• _INSTRUCTIONS TO FOLLOW_: Both the line containing "Definition set_sock x" and the line containing "true /\ data <> []" belong to the span. Output exactly that span from the listing below, and nothing outside it.

══════════════════════════════

(* ===== verification/SrvDiscipline.v ===== *)
(** The lock and descriptor discipline of a server thread, as a contract of its
    events: read/write locks are taken in increasing path order with no mutex
    held, mutexes are leaves, a file is touched only under the lock of its path
    (the write lock when it changes), the registry only under
    [g_lock_map_mutex], the log file is appended to only under [g_log_mutex],
    and descriptors are used while open and closed before the lock is released.
    Every command handler respects it whatever the operating system answers,
    and ends with nothing held and nothing open. *)

From S2P Require Import Prelude Libc Rle SrvEvents SrvPath SrvResp SrvLocks SrvFileOps SrvServer.
Import Libc Path Resp Locks Logger FileOps Server.

Module Discipline.

(** What a thread holds. *)
Record gst := mk_gst {
  g_known : gmap Z bytes;                       (* locks it has learned, with their paths *)
  g_snap : option (list file_lock_entry);       (* the registry, while the map mutex is held *)
  g_mutex : option mutex;
  g_held : list (Z * bytes * bool);             (* rwlock, path, held for writing *)
  g_fds : gmap Z (bytes * bool);                (* open files: path, open for writing *)
  g_fps : gmap Z bool;                          (* open streams: for appending *)
  g_sock : bool;                                (* the client socket is open *)
}.

Definition set_known x h := mk_gst x (g_snap h) (g_mutex h) (g_held h) (g_fds h) (g_fps h) (g_sock h).
Definition set_snap x h := mk_gst (g_known h) x (g_mutex h) (g_held h) (g_fds h) (g_fps h) (g_sock h).
Definition set_mutex x h := mk_gst (g_known h) (g_snap h) x (g_held h) (g_fds h) (g_fps h) (g_sock h).
Definition set_held x h := mk_gst (g_known h) (g_snap h) (g_mutex h) x (g_fds h) (g_fps h) (g_sock h).
Definition set_fds x h := mk_gst (g_known h) (g_snap h) (g_mutex h) (g_held h) x (g_fps h) (g_sock h).
Definition set_fps x h := mk_gst (g_known h) (g_snap h) (g_mutex h) (g_held h) (g_fds h) x (g_sock h).
Definition set_sock x h := mk_gst (g_known h) (g_snap h) (g_mutex h) (g_held h) (g_fds h) (g_fps h) x.

Definition holds (h : gst) (p : bytes) : Prop := exists l w, (l, p, w) ∈ g_held h.
Definition holds_write (h : gst) (p : bytes) : Prop := exists l, (l, p, true) ∈ g_held h.

(** Nothing held, nothing open. *)
Definition idle (h : gst) : Prop :=
  g_snap h = None /\ g_mutex h = None /\ g_held h = [] /\ g_fds h = ∅ /\ g_fps h = ∅.

(** Every path held precedes [p] in [strcmp] order. *)
Definition above (h : gst) (p : bytes) : Prop :=
  Forall (fun x => strcmp x.1.2 p < 0) (g_held h).

Definition map_of (m : list file_lock_entry) : gmap Z bytes :=
  list_to_map ((fun x => (fe_lock x, fe_path x)) <$> m).

(** The entries of a registry have distinct locks and distinct paths, and the
    paths are C strings. *)
Definition wf_registry (m : list file_lock_entry) : Prop :=
  NoDup (fe_lock <$> m) /\ NoDup (fe_path <$> m) /\ Forall (fun x => c_string (fe_path x)) m.

Section contract.
Context (sock : Z).

Definition lock_pre (l : Z) (h : gst) : Prop :=
  g_mutex h = None /\ exists p, g_known h !! l = Some p /\ above h p.

Definition pre (e : event) (h : gst) : Prop :=
  match e with
  | EOpen p O_RDONLY => holds h p
  | EOpen p O_WRONLY_CREAT_TRUNC => holds_write h p
  | EFstat fd | ERead fd _ => exists p w, g_fds h !! fd = Some (p, w) /\ holds h p
  | EWrite fd _ | EFsync fd => exists p, g_fds h !! fd = Some (p, true) /\ holds_write h p
  | EClose fd =>
      if bool_decide (fd = sock) then g_sock h = true /\ idle h
      else exists p w, g_fds h !! fd = Some (p, w) /\ holds h p
  | EUnlink p => holds_write h p
  | ERename s d => holds_write h s /\ holds_write h d
  | EStat p => holds h p
  | EMkdir _ => True
  | EFopen _ append => append = true -> g_mutex h = Some LogMutex
  | EFseek fp _ _ | EFtell fp | EFread fp _ => g_fps h !! fp = Some false
  | EFprintf fp _ => g_fps h !! fp = Some true /\ g_mutex h = Some LogMutex
  | EFclose fp => is_Some (g_fps h !! fp)
  | EMalloc _ | EStrerror _ | ETimestamp | EStop => True
  | ERecv fd n => fd = sock /\ g_sock h = true /\ 0 < n
  | ESend fd data => fd = sock /\ g_sock h = true /\ data <> []
  | EMutexLock MapMutex => g_mutex h = None
  | EMutexLock LogMutex => g_mutex h = None /\ g_held h = []
  | EMutexUnlock m =>
      g_mutex h = Some m /\ (m = LogMutex -> map_Forall (fun _ append => append = false) (g_fps h))
  | EGetMap => g_mutex h = Some MapMutex
  | ERwInit => True
  | EPushEntry p =>
      g_mutex h = Some MapMutex /\ c_string p /\
      exists m, g_snap h = Some m /\ p ∉ fe_path <$> m
  | ERdLock l | EWrLock l => lock_pre l h
  | EUnlock l => exists p w, (l, p, w) ∈ g_held h /\ map_Forall (fun _ x => x.1 <> p) (g_fds h)
  end.

(** The effect of taking lock [l]. *)
Definition lock_post (w : bool) (l r : Z) (h h' : gst) : Prop :=
  if r =? 0 then exists p, g_known h !! l = Some p /\ h' = set_held ((l, p, w) :: g_held h) h
  else h' = h.

Definition post (e : event) : ans e -> gst -> gst -> Prop :=
  match e return ans e -> gst -> gst -> Prop with
  | EOpen p fl => fun r h h' =>
      match r with
      | inl _ => h' = h
      | inr f => (g_sock h = true -> f <> sock) /\ g_fds h !! f = None /\
                 h' = set_fds (<[f := (p, bool_decide (fl = O_WRONLY_CREAT_TRUNC))]> (g_fds h)) h
      end
  | ERead _ n | ERecv _ n => fun r h h' =>
      h' = h /\ match r with inl _ => True | inr bs => len bs <= n /\ Forall is_byte bs end
  | EClose fd => fun _ h h' =>
      h' = if bool_decide (fd = sock) then set_sock false h else set_fds (delete fd (g_fds h)) h
  | EFopen _ append => fun r h h' =>
      match r with
      | inl _ => h' = h
      | inr fp => g_fps h !! fp = None /\ h' = set_fps (<[fp := append]> (g_fps h)) h
      end
  | EFread _ n => fun r h h' => h' = h /\ len r <= Z.max 0 n
  | EFclose fp => fun _ h h' => h' = set_fps (delete fp (g_fps h)) h
  | EMutexLock m => fun _ h h' => h' = set_mutex (Some m) h
  | EMutexUnlock _ => fun _ h h' => h' = set_snap None (set_mutex None h)
  | EGetMap => fun m h h' =>
      wf_registry m /\ (forall l p w, (l, p, w) ∈ g_held h -> map_of m !! l = Some p) /\
      h' = set_snap (Some m) (set_known (map_of m) h)
  | EPushEntry p => fun l h h' =>
      g_known h !! l = None /\ exists m, g_snap h = Some m /\
        h' = set_snap (Some (mk_entry p l :: m)) (set_known (<[l := p]> (g_known h)) h)
  | ERdLock l => fun r h h' => lock_post false l r h h'
  | EWrLock l => fun r h h' => lock_post true l r h h'
  | EUnlock l => fun _ h h' =>
      h' = set_held (filter (fun x => x.1.1 <> l) (g_held h)) h
  | _ => fun _ h h' => h' = h
  end.

Definition discipline : contract gst := mk_contract _ pre post.
End contract.

(** * Proof rules *)

Lemma gst_eta h :
  h = mk_gst (g_known h) (g_snap h) (g_mutex h) (g_held h) (g_fds h) (g_fps h) (g_sock h).
Proof. by destruct h. Qed.

Section proofs.
Context (sock : Z) (fuel : nat).

(** [m] respects the discipline from [h], gives [h] back and returns a value
    in [P]. *)
Definition keeps {A} (m : M A) (h : gst) (P : A -> Prop) : Prop :=
  forall en, wpm false (discipline sock) m en h (fun _ a h' => h' = h /\ P a).

Lemma wpm_keeps {A} (m : M A) en h (P : A -> Prop) (Q : Z -> A -> gst -> Prop) :
  keeps m h P -> (forall en' a, P a -> Q en' a h) -> wpm false (discipline sock) m en h Q.
Proof. intros Hm HQ. eapply wpm_mono; [apply Hm|]. intros en' a h' [-> Ha]. by apply HQ. Qed.

Lemma keeps_bind {A B} (m : M A) (f : A -> M B) h P P' :
  keeps m h P -> (forall a, P a -> keeps (f a) h P') -> keeps (m ≫= f) h P'.
Proof. intros Hm Hf en. apply wpm_bind. eapply wpm_keeps; [done|]. intros. by apply Hf. Qed.

Lemma keeps_ret {A} (a : A) h (P : A -> Prop) : P a -> keeps (mret a) h P.
Proof. intros Ha en. by apply wpm_ret. Qed.

Lemma keeps_weaken {A} (m : M A) h (P P' : A -> Prop) :
  keeps m h P -> (forall a, P a -> P' a) -> keeps m h P'.
Proof. intros Hm HP en. eapply wpm_keeps; [done|]. auto. Qed.

Lemma keeps_fuel {A} h (P : A -> Prop) : keeps out_of_fuel h P.
Proof. intros en. by apply wpm_out_of_fuel. Qed.

Lemma keeps_get_errno h : keeps get_errno h (fun _ => True).
Proof. intros en. by apply wpm_get_errno. Qed.

Lemma keeps_set_errno e h : keeps (set_errno e) h (fun _ => True).
Proof. intros en. by apply wpm_set_errno. Qed.

Lemma keeps_call e h (P : ans e -> Prop) :
  pre sock e h -> (forall r h', post sock e r h h' -> h' = h /\ P r) -> keeps (call e) h P.
Proof. intros Hpre Hpost en. apply wpm_call; [done|]. intros r h' Hr. by apply Hpost. Qed.

Lemma keeps_sys {A} e (conv : ans e -> res A) h (P : res A -> Prop) :
  pre sock e h -> (forall r h', post sock e r h h' -> h' = h /\ P (conv r)) ->
  keeps (sys e conv) h P.
Proof.
  intros Hpre Hpost en. apply wpm_sys; [done|]. intros r h' Hr.
  destruct (Hpost r h' Hr) as [-> HP]. by destruct (conv r).
Qed.

Lemma keeps_malloc n h : keeps (malloc n) h (fun _ => True).
Proof.
  eapply keeps_bind; [apply (keeps_call _ _ (fun _ => True)); [done|]; by intros r h' ->|].
  intros [] _; [by apply keeps_ret|].
  eapply keeps_bind; [apply keeps_set_errno|]. intros. by apply keeps_ret.
Qed.

Lemma keeps_strerror e h : keeps (strerror e) h (fun _ => True).
Proof. apply keeps_call; [done|]. by intros r h' ->. Qed.

(** * The client socket *)

Lemma keeps_send_all n h buf : g_sock h = true -> keeps (send_all n sock buf) h (fun _ => True).
Proof.
  intros Hs. revert buf. induction n as [|n IH]; intros [|c buf]; simpl;
    try (by apply keeps_ret); try apply keeps_fuel.
  eapply keeps_bind; [apply (keeps_sys _ _ _ (fun _ => True)); [done|]; by intros r h' ->|].
  intros [e|k] _; [|apply IH]. destruct (e =? EINTR); [apply IH | by apply keeps_ret].
Qed.

Lemma keeps_recv_exact n h k buf :
  g_sock h = true -> Forall is_byte buf ->
  keeps (recv_exact n sock k buf) h (fun x => Forall is_byte x.2 /\ (0 < x.1 -> k <= len x.2)).
Proof.
  intros Hs. revert buf. induction n as [|n IH]; intros buf Hb; simpl.
  - destruct (Z.ltb_spec (len buf) k); [apply keeps_fuel|]. by apply keeps_ret.
  - destruct (Z.ltb_spec (len buf) k); [|by apply keeps_ret].
    eapply keeps_bind.
    { apply (keeps_sys _ _ _ (fun r => match r with inl _ => True | inr bs => Forall is_byte bs end)).
      - repeat split; [done|lia].
      - intros r h' [-> Hr]. split; [done|]. destruct r; [done|]. apply Hr. }
    intros [e|bs] Hr; [destruct (e =? EINTR); [by apply IH|apply keeps_ret; simpl; split; [done|lia]]|].
    destruct bs as [|c bs]; [apply keeps_ret; simpl; split; [done|lia]|].
    apply IH, Forall_app. done.
Qed.

Lemma keeps_recv_byte h :
  g_sock h = true -> keeps (recv_byte fuel sock) h (fun c => forall b, c = Some b -> is_byte b).
Proof.
  intros Hs. eapply keeps_bind; [by apply keeps_recv_exact|].
  intros [r b] [Hb _]. apply keeps_ret. destruct (r <=? 0); [done|].
  intros x Hx. simpl in Hb. by destruct Hb; simplify_eq/=.
Qed.

Lemma keeps_recv_crlf_line h sz :
  g_sock h = true -> keeps (recv_crlf_line fuel sock sz) h (fun _ => True).
Proof.
  intros Hs. unfold recv_crlf_line. generalize (@nil Z) (Z.to_nat (sz - 1)). intros out room.
  revert out. induction room as [|room IH]; intros out; simpl; [by apply keeps_ret|].
  eapply keeps_bind; [by apply keeps_recv_byte|]. intros [c|] _; [|by apply keeps_ret].
  destruct (c =? CR); [|apply IH].
  eapply keeps_bind; [by apply keeps_recv_byte|]. by intros [] _; apply keeps_ret.
Qed.

Lemma keeps_parse_int h s :
  keeps (parse_int s) h (fun _ => True).
Proof. eapply keeps_bind; [apply keeps_set_errno|]. intros. by apply keeps_ret. Qed.

Lemma keeps_read_items h todo items :
  g_sock h = true -> Forall (Forall is_byte) items ->
  keeps (read_items fuel todo sock items) h
    (fun r => match r with
              | None => True
              | Some l => Forall (Forall is_byte) l /\ length l = (length items + todo)%nat
              end).
Proof.
  intros Hs. revert items. induction todo as [|todo IH]; intros items Hi; simpl.
  { apply keeps_ret. split; [done|lia]. }
  eapply keeps_bind; [by apply keeps_recv_byte|]. intros kind _.
  destruct (negb _); [by apply keeps_ret|].
  eapply keeps_bind; [by apply keeps_recv_crlf_line|]. intros [line|] _; [|by apply keeps_ret].
  eapply keeps_bind; [apply keeps_parse_int|]. intros [blen|] _; [|by apply keeps_ret].
  destruct (blen <? 0); [by apply keeps_ret|].
  eapply keeps_bind; [apply keeps_malloc|]. intros [] _; [|by apply keeps_ret]. simpl.
  eapply keeps_bind; [by apply keeps_recv_exact|]. intros [r data] [Hd _]. simpl in *.
  destruct (r <=? 0); [by apply keeps_ret|].
  eapply keeps_bind; [by apply keeps_recv_exact|]. intros [r2 crlf] _. simpl in *.
  destruct (_ || _); [by apply keeps_ret|].
  eapply keeps_weaken; [apply IH|].
  - apply Forall_app. by repeat constructor.
  - intros [l|]; [|done]. rewrite length_app. simpl. intros [? ->]. split; [done|lia].
Qed.

(** A request as [resp_read_array] leaves it. *)
Definition wf_request (req : resp_array) : Prop :=
  1 <= ra_count req <= 128 /\ len (ra_items req) = ra_count req /\
  Forall (Forall is_byte) (ra_items req).

Lemma keeps_resp_read_array h :
  g_sock h = true ->
  keeps (resp_read_array fuel sock) h
    (fun r => match r with None => True | Some req => wf_request req end).
Proof.
  intros Hs. eapply keeps_bind; [by apply keeps_recv_byte|]. intros lead _.
  destruct (negb _); [by apply keeps_ret|].
  eapply keeps_bind; [by apply keeps_recv_crlf_line|]. intros [line|] _; [|by apply keeps_ret].
  eapply keeps_bind; [apply keeps_parse_int|]. intros [n|] _; [|by apply keeps_ret].
  destruct ((n <=? 0) || (128 <? n)) eqn:Hn; [by apply keeps_ret|].
  eapply keeps_bind; [apply keeps_malloc|]. intros [] _; [|by apply keeps_ret]. simpl.
  eapply keeps_bind; [by apply keeps_read_items|].
  intros [l|] Hl; apply keeps_ret; [|done]. destruct Hl as [Hl Hlen]. simpl in Hlen.
  repeat split; simpl; [lia..|done].
Qed.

══════════════════════════════

• _RESPONSE AREA_:
Definition set_sock x h := mk_gst (g_known h) (g_snap h) (g_mutex h) (g_held h) (g_fds h) (g_fps h) x.

Definition holds (h : gst) (p : bytes) : Prop := exists l w, (l, p, w) ∈ g_held h.
Definition holds_write (h : gst) (p : bytes) : Prop := exists l, (l, p, true) ∈ g_held h.

(** Nothing held, nothing open. *)
Definition idle (h : gst) : Prop :=
  g_snap h = None /\ g_mutex h = None /\ g_held h = [] /\ g_fds h = ∅ /\ g_fps h = ∅.

(** Every path held precedes [p] in [strcmp] order. *)
Definition above (h : gst) (p : bytes) : Prop :=
  Forall (fun x => strcmp x.1.2 p < 0) (g_held h).

Definition map_of (m : list file_lock_entry) : gmap Z bytes :=
  list_to_map ((fun x => (fe_lock x, fe_path x)) <$> m).

(** The entries of a registry have distinct locks and distinct paths, and the
    paths are C strings. *)
Definition wf_registry (m : list file_lock_entry) : Prop :=
  NoDup (fe_lock <$> m) /\ NoDup (fe_path <$> m) /\ Forall (fun x => c_string (fe_path x)) m.

Section contract.
Context (sock : Z).

Definition lock_pre (l : Z) (h : gst) : Prop :=
  g_mutex h = None /\ exists p, g_known h !! l = Some p /\ above h p.

Definition pre (e : event) (h : gst) : Prop :=
  match e with
  | EOpen p O_RDONLY => holds h p
  | EOpen p O_WRONLY_CREAT_TRUNC => holds_write h p
  | EFstat fd | ERead fd _ => exists p w, g_fds h !! fd = Some (p, w) /\ holds h p
  | EWrite fd _ | EFsync fd => exists p, g_fds h !! fd = Some (p, true) /\ holds_write h p
  | EClose fd =>
      if bool_decide (fd = sock) then g_sock h = true /\ idle h
      else exists p w, g_fds h !! fd = Some (p, w) /\ holds h p
  | EUnlink p => holds_write h p
  | ERename s d => holds_write h s /\ holds_write h d
  | EStat p => holds h p
  | EMkdir _ => True
  | EFopen _ append => append = true -> g_mutex h = Some LogMutex
  | EFseek fp _ _ | EFtell fp | EFread fp _ => g_fps h !! fp = Some false
  | EFprintf fp _ => g_fps h !! fp = Some true /\ g_mutex h = Some LogMutex
  | EFclose fp => is_Some (g_fps h !! fp)
  | EMalloc _ | EStrerror _ | ETimestamp | EStop => True
  | ERecv fd n => fd = sock /\ g_sock h = true /\ 0 < n
  | ESend fd data => fd = sock /\ g_sock h = true /\ data <> []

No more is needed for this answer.